La vidéoprotection
Val-et-Forêt a choisi ce système pour assurer une sécurité à la population, en complément des moyens mis en œuvre par la Police Municipale intercommunale et la Police Nationale.

Dès 2009, Val-et-Forêt a choisi d’équiper son territoire de caméras de vidéoprotection pour permettre avant tout la sécurité des personnes et des biens, mais aussi la protection des bâtiments publics, la sécurité routière et l’assistance aux personnes. C’est un outil complémentaire et nécessaire des missions des policiers municipaux et nationaux, qui permet d’intervenir plus rapidement et d’améliorer la gestion des incidents.
Le CSU au poste de Saint-Prix
Les caméras sont pilotées depuis l’unique Centre de Supervision Urbaine (CSU) aménagé dans les locaux de la Police municipale intercommunale à Saint-Prix.

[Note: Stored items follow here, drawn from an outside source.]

(* ===== verification/CommonPassword.v ===== *)
(** * The default password screen

    Models [crates/bymax-auth-core/src/traits/common_password.rs]: the word a
    password is reduced to, and the shapes that are refused. *)

From S2P Require Import Prelude Errors Types Crypto Engine Repository AuthCore Totp.
From stdpp Require Import list.
#[local] Open Scope Z_scope.

(** The tables behind [char::is_alphabetic] and [char::is_alphanumeric]. *)
Class UnicodeLetters : Type := {
  char_is_alphabetic : string -> bool;
  char_is_alphanumeric : string -> bool;
}.

Definition is_ascii_letter (c : ascii) : bool := bool_decide (65 <= byte_z c <= 90) || bool_decide (97 <= byte_z c <= 122).

Class UnicodeLettersLaws `{UnicodeText, UnicodeLetters} : Prop := {
  lowercase_ascii (s : string) : string_all is_ascii s = true -> str_to_lowercase s = to_ascii_lowercase s;
  alphabetic_ascii (c : ascii) : is_ascii c = true -> char_is_alphabetic (String c "") = is_ascii_letter c;
  alphanumeric_ascii (c : ascii) : is_ascii c = true -> char_is_alphanumeric (String c "") = is_ascii_alphanumeric c;
}.

Definition COMMON_BASE_WORDS : list string :=
  ["password"; "passwort"; "passwd"; "senha"; "contrasena"; "motdepasse"; "welcome"; "letmein"; "changeme";
   "secret"; "default"; "temporary"; "temppassword"; "admin"; "administrator"; "root"; "toor"; "guest"; "test";
   "testing"; "demo"; "sample"; "login"; "user"; "username"; "account"; "access"; "private"; "security"; "secure";
   "qwerty"; "qwertyui"; "qwertyuiop"; "azerty"; "qwertz"; "asdfgh"; "asdfghjk"; "asdfghjkl"; "zxcvbn"; "zxcvbnm";
   "qazwsx"; "qazwsxedc"; "wsxedc"; "qweasd"; "qweasdzxc"; "poiuytrewq"; "iloveyou"; "ilovegod"; "loveyou";
   "lovely"; "sweetheart"; "darling"; "princess"; "prince"; "sunshine"; "baby"; "angel"; "honey"; "butterfly";
   "flower"; "kisses"; "football"; "baseball"; "basketball"; "softball"; "soccer"; "hockey"; "liverpool";
   "arsenal"; "chelsea"; "barcelona"; "realmadrid"; "juventus"; "manutd"; "manchester"; "superman"; "batman";
   "spiderman"; "starwars"; "pokemon"; "minecraft"; "fortnite"; "thomas"; "harley"; "ferrari"; "porsche";
   "mercedes"; "corvette"; "mustang"; "michael"; "jennifer"; "jessica"; "ashley"; "daniel"; "charlie"; "matthew";
   "joshua"; "andrew"; "robert"; "william"; "nicole"; "hunter"; "jordan"; "taylor"; "george"; "maggie"; "buster";
   "shadow"; "ginger"; "tigger"; "pepper"; "cookie"; "peanut"; "snoopy"; "dragon"; "monkey"; "master"; "freedom";
   "whatever"; "trustno"; "nothing"; "anything"; "computer"; "internet"; "samsung"; "google"; "facebook"; "apple";
   "microsoft"; "windows"; "letmeinnow"; "iamgod"; "ihateyou"; "fuckyou"; "fuckoff"; "bullshit"; "asshole";
   "summer"; "winter"; "spring"; "autumn"; "january"; "february"; "october"; "november"; "december"; "september";
   "monday"; "friday"; "sunday"; "money"; "business"; "company"; "office"; "manager"; "director"; "service";
   "support"; "chocolate"; "cheese"; "orange"; "purple"; "yellow"; "silver"; "golden"; "diamond"; "phoenix";
   "thunder"; "lightning"; "warrior"; "ranger"; "killer"; "legend"; "forever"; "together"; "nevermind"; "whatsup";
   "blessed"; "jesus"; "jesuschrist"].

Definition SEQUENCE_ALPHABETS : list string := ["abcdefghijklmnopqrstuvwxyz"; "01234567890"; "qwertyuiopasdfghjklzxcvbnm"].

Definition MIN_BASE_LENGTH : nat := 4.

(** ** Reduction *)

Definition undo_leet (c : string) : string :=
  match c with
  | "0" => "o"
  | "1" => "i"
  | "3" => "e"
  | "4" => "a"
  | "5" => "s"
  | "7" => "t"
  | "8" => "b"
  | "9" => "g"
  | "@" => "a"
  | "$" => "s"
  | "!" | "|" => "i"
  | "+" => "t"
  | other => other
  end%string.

Fixpoint drop_matching (f : string -> bool) (cs : list string) : list string :=
  match cs with [] => [] | c :: cs' => if f c then drop_matching f cs' else cs end.

(** [str::trim_end_matches] with a predicate on characters. *)
Definition trim_end_chars (f : string -> bool) (cs : list string) : list string := reverse (drop_matching f (reverse cs)).

Section screen.
Context `{UnicodeText, UnicodeLetters}.

Definition reduce_to_base_word (password : string) : string :=
  let undecorated := trim_end_chars (fun c => negb (char_is_alphabetic c)) (chars (str_to_lowercase password)) in
  String.concat "" (filter (fun c => char_is_alphanumeric c = true) (undo_leet <$> undecorated)).

(** ** Shapes *)

Definition is_sequential (value : string) : bool :=
  existsb (fun alphabet =>
    let reversed := String.concat "" (reverse (chars alphabet)) in
    str_contains value alphabet || str_contains value reversed) SEQUENCE_ALPHABETS.

(** [slice::chunks]. *)
Fixpoint chunks_within {A} (fuel unit : nat) (l : list A) : list (list A) :=
  match fuel, l with
  | S fuel, _ :: _ => take unit l :: chunks_within fuel unit (drop unit l)
  | _, _ => []
  end.
Definition chunks {A} (unit : nat) (l : list A) : list (list A) := chunks_within (length l) unit l.

Definition is_padded_repeat (value : string) : bool :=
  let cs := chars value in
  existsb (fun unit =>
    Nat.ltb (unit * 2) (length cs) && Nat.eqb (length cs mod unit) 0
    && forallb (fun chunk => bool_decide (chunk = take unit cs)) (chunks unit cs)) [1; 2; 3; 4]%nat.

(** ** The screen *)

Record CommonPasswordChecker : Type := { cc_blocked : gset string }.

Definition new_checker : CommonPasswordChecker := {| cc_blocked := list_to_set COMMON_BASE_WORDS |}.

Definition with_extra_words (extra : list string) : CommonPasswordChecker :=
  {| cc_blocked := cc_blocked new_checker ∪ list_to_set (reduce_to_base_word <$> extra) |}.

Definition refuses (checker : CommonPasswordChecker) (password : string) : bool :=
  let base := reduce_to_base_word password in
  if Nat.ltb (length (chars base)) MIN_BASE_LENGTH then true else
  if bool_decide (base ∈ cc_blocked checker) then true else
  if match chars base with first :: rest => forallb (fun c => bool_decide (c = first)) rest | [] => false end then true else
  is_sequential base || is_padded_repeat base.

(** It leaves the host as it was. *)
Definition common_password_checker {U} (checker : CommonPasswordChecker) : PasswordBreachChecker U := {|
  Repository.is_breached password users := (refuses checker password, users);
|}.

(** ** What is refused *)

Lemma str_contains_spec (needle s : string) : str_contains needle s = true <-> exists pre post, s = pre +:+ needle +:+ post.
Proof.
  induction s as [|c s IH]; cbn [str_contains]; rewrite orb_true_iff; unfold starts_with.
  - split.
    + intros [Hs|[=]]. destruct (Prelude.strip_prefix needle "") as [r|] eqn:Hr; [|done]. apply strip_prefix_Some in Hr. exists "", r. done.
    + intros (pre & post & Heq). left. destruct pre; [|done]. rewrite string_app_nil_l in Heq. by rewrite Heq, strip_prefix_app.
  - rewrite IH. split.
    + intros [Hs|(pre & post & ->)].
      * destruct (Prelude.strip_prefix needle (String c s)) as [r|] eqn:Hr; [|done]. apply strip_prefix_Some in Hr. by exists "", r.
      * exists (String c pre), post. done.
    + intros ([|x pre] & post & Heq).
      * left. rewrite string_app_nil_l in Heq. by rewrite Heq, strip_prefix_app.
      * right. injection Heq as -> ->. by exists pre, post.
Qed.

(** A run along one of the alphabets, forwards or backwards. *)
Definition sequential (value : string) : Prop :=
  exists alphabet pre post, alphabet ∈ SEQUENCE_ALPHABETS /\
    (alphabet = pre +:+ value +:+ post \/ String.concat "" (reverse (chars alphabet)) = pre +:+ value +:+ post).

Lemma is_sequential_spec (value : string) : is_sequential value = true <-> sequential value.
Proof.
  unfold is_sequential, sequential. rewrite existsb_exists. split.
  - intros (alphabet & Hin & Hc). apply list_elem_of_In in Hin. apply orb_true_iff in Hc as [Hc|Hc];
      apply str_contains_spec in Hc as (pre & post & Heq); exists alphabet, pre, post; auto.
  - intros (alphabet & pre & post & Hin & Heq). exists alphabet. split; [by apply list_elem_of_In|]. apply orb_true_iff.
    destruct Heq as [Heq|Heq]; [left | right]; apply str_contains_spec; by exists pre, post.
Qed.

(** A unit of one to four characters, three times or more. *)
Definition padded_repeat {A} (cs : list A) : Prop :=
  exists unit n, (1 <= length unit <= 4)%nat /\ (3 <= n)%nat /\ cs = mjoin (replicate n unit).

Lemma repeated_S {A} (n : nat) (unit : list A) : mjoin (replicate (S n) unit) = unit ++ mjoin (replicate n unit).
Proof. reflexivity. Qed.

Lemma length_repeated {A} (n : nat) (unit : list A) : length (mjoin (replicate n unit)) = (n * length unit)%nat.
Proof. induction n as [|n IH]; [done|]. rewrite repeated_S, length_app, IH. lia. Qed.

Lemma chunks_within_all {A} (unit l : list A) (fuel : nat) :
  (0 < length unit)%nat -> (length l <= fuel)%nat -> (length l mod length unit = 0)%nat ->
  Forall (fun chunk => chunk = unit) (chunks_within fuel (length unit) l) <-> exists n, l = mjoin (replicate n unit).
Proof.
  intros Hu. revert l. induction fuel as [|fuel IH]; intros l Hf Hm.
  - destruct l; [|cbn in Hf; lia]. split; [by exists 0%nat | constructor].
  - destruct l as [|x l]; [split; [by exists 0%nat | constructor]|]. cbn [chunks_within].
    assert (Hge : (length unit <= length (x :: l))%nat).
    { apply Nat.Div0.mod_divides in Hm as [[|k] Hk]; [cbn in Hk; lia | rewrite Hk; lia]. }
    assert (Hd : length (drop (length unit) (x :: l)) = (length (x :: l) - length unit)%nat) by apply length_drop.
    rewrite list.Forall_cons, IH; [|rewrite Hd; cbn in *; lia|].
    + split.
      * intros [Ht [n Hn]]. exists (S n). rewrite repeated_S, <- Hn, <- Ht at 1. by rewrite take_drop.
      * intros [[|n] Hn]; [done|]. rewrite repeated_S in Hn. rewrite Hn. rewrite take_app_length. split; [done|]. exists n.
        by rewrite drop_app_length.
    + rewrite Hd. apply Nat.Div0.mod_divides in Hm as [k Hk]. apply Nat.Div0.mod_divides. exists (k - 1)%nat. rewrite Hk. nia.
Qed.

Lemma is_padded_repeat_spec (value : string) : is_padded_repeat value = true <-> padded_repeat (chars value).
Proof.
  unfold is_padded_repeat, padded_repeat. rewrite existsb_exists. generalize (chars value). intros cs. split.
  - intros (unit & Hin & Hc). rewrite !andb_true_iff in Hc. destruct Hc as [[Hl%Nat.ltb_lt Hm%Nat.eqb_eq] Hall].
    assert (Hu : (1 <= unit <= 4)%nat) by (cbn in Hin; lia).
    assert (Ht : length (take unit cs) = unit) by (rewrite length_take; lia).
    assert (Hf : Forall (fun chunk => chunk = take unit cs) (chunks (length (take unit cs)) cs)).
    { rewrite Ht. apply list.Forall_forall. intros chunk Hchunk. rewrite forallb_forall in Hall.
      apply list_elem_of_In, Hall in Hchunk. by apply bool_decide_eq_true in Hchunk. }
    apply chunks_within_all in Hf as [n Hn]; [|rewrite Ht; lia | lia | by rewrite Ht].
    exists (take unit cs), n. rewrite Ht. split_and!; [lia | lia | | done].
    rewrite Hn in Hl. rewrite length_repeated, Ht in Hl. nia.
  - intros (unit & n & Hu & Hn & ->). exists (length unit). split; [cbn; lia|]. rewrite length_repeated.
    assert (Htake : take (length unit) (mjoin (replicate n unit)) = unit).
    { destruct n as [|n]; [lia|]. by rewrite repeated_S, take_app_length. }
    rewrite Htake, !andb_true_iff. split_and!; [apply Nat.ltb_lt; nia | apply Nat.eqb_eq, Nat.Div0.mod_mul|].
    apply forallb_forall. intros chunk Hin. apply bool_decide_eq_true. apply list_elem_of_In in Hin. revert chunk Hin.
    apply list.Forall_forall. apply chunks_within_all; [lia | done | | by exists n]. rewrite length_repeated. apply Nat.Div0.mod_mul.
Qed.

Une équipe de cinq opérateurs habilités par la préfecture se relaie sept jours sur sept. L’enregistrement automatique des images est conservé pendant sept jours. Au-delà, elles sont automatiquement détruites. Durant cette période, il est impossible de les visionner sans habilitation et réquisition judiciaire. Par ailleurs, la Police nationale, grâce à une convention de coordination, dispose d’un écran répétiteur au sein du Commissariat d’Ermont.Une progression de caméras
Le territoire de la Communauté d’agglomération compte actuellement 48 caméras : 15 à Ermont, 8 à Eaubonne, 8 à Saint-Leu-la-Forêt, 4 à Montlignon, 7 à Saint-Prix et 6 au Plessis-Bouchard. Pour le premier semestre 2013, 7 nouvelles implantations sont prévues sur la commune d’Ermont et 6 sur Eaubonne.
Depuis la mise en service de la vidéoprotection sur Val-et-Forêt, près de 2 000 faits ont été constatés et plus de 300 interpellations ont été effectuées.
Ce constat concerne différents délits allant du trafic de stupéfiants aux agressions, vols ou dégradations.